Collected data
(** * Gold-market analytical engine: a shallow embedding of the TypeScript
    services under [src/lib/services] and the properties of their
    specification.

    Numbers.  A JavaScript [number] is modelled by [num]: an exact rational
    or one of the IEEE special values [Infinity], [-Infinity], [NaN].
    Arithmetic on finite values is exact (rounding is not modelled); the
    special values appear exactly where the IEEE rules create them
    (division by zero, [Infinity - Infinity], [0 * Infinity]) and propagate
    as in JavaScript.  Zero is unsigned.

    Dates.  A [Date] is its number of milliseconds since the epoch (UTC).

    Persistence.  A Prisma table is the list of its rows; [findMany],
    [findUnique], [update] and [upsert] are list functions. *)

From Stdlib Require Import ZArith QArith Qabs Qround Lqa Lia.
From Stdlib Require Import List Bool String Ascii Permutation Sorted.
Import ListNotations.

Open Scope Q_scope.

(* ================================================================== *)
(** * JavaScript numbers *)
(* ================================================================== *)

Module JsNum.

Inductive num : Type :=
| Fin (q : Q)
| PInf
| NInf
| NaN.

Definition Qltb (a b : Q) : bool :=
  match a ?= b with Lt => true | _ => false end.

Definition Qleb (a b : Q) : bool :=
  match a ?= b with Gt => false | _ => true end.

Definition Qeqb (a b : Q) : bool :=
  match a ?= b with Eq => true | _ => false end.

(** [inf_of_sign c] is the infinity whose sign is that of a comparison with
    zero; [0 * Infinity] and [0 / 0] are [NaN]. *)
Definition inf_of_sign (c : comparison) : num :=
  match c with Gt => PInf | Lt => NInf | Eq => NaN end.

# [Task brief]
The answer should be a single number: the count of lines in the data that include the string "Require".

# [Exercise output]
2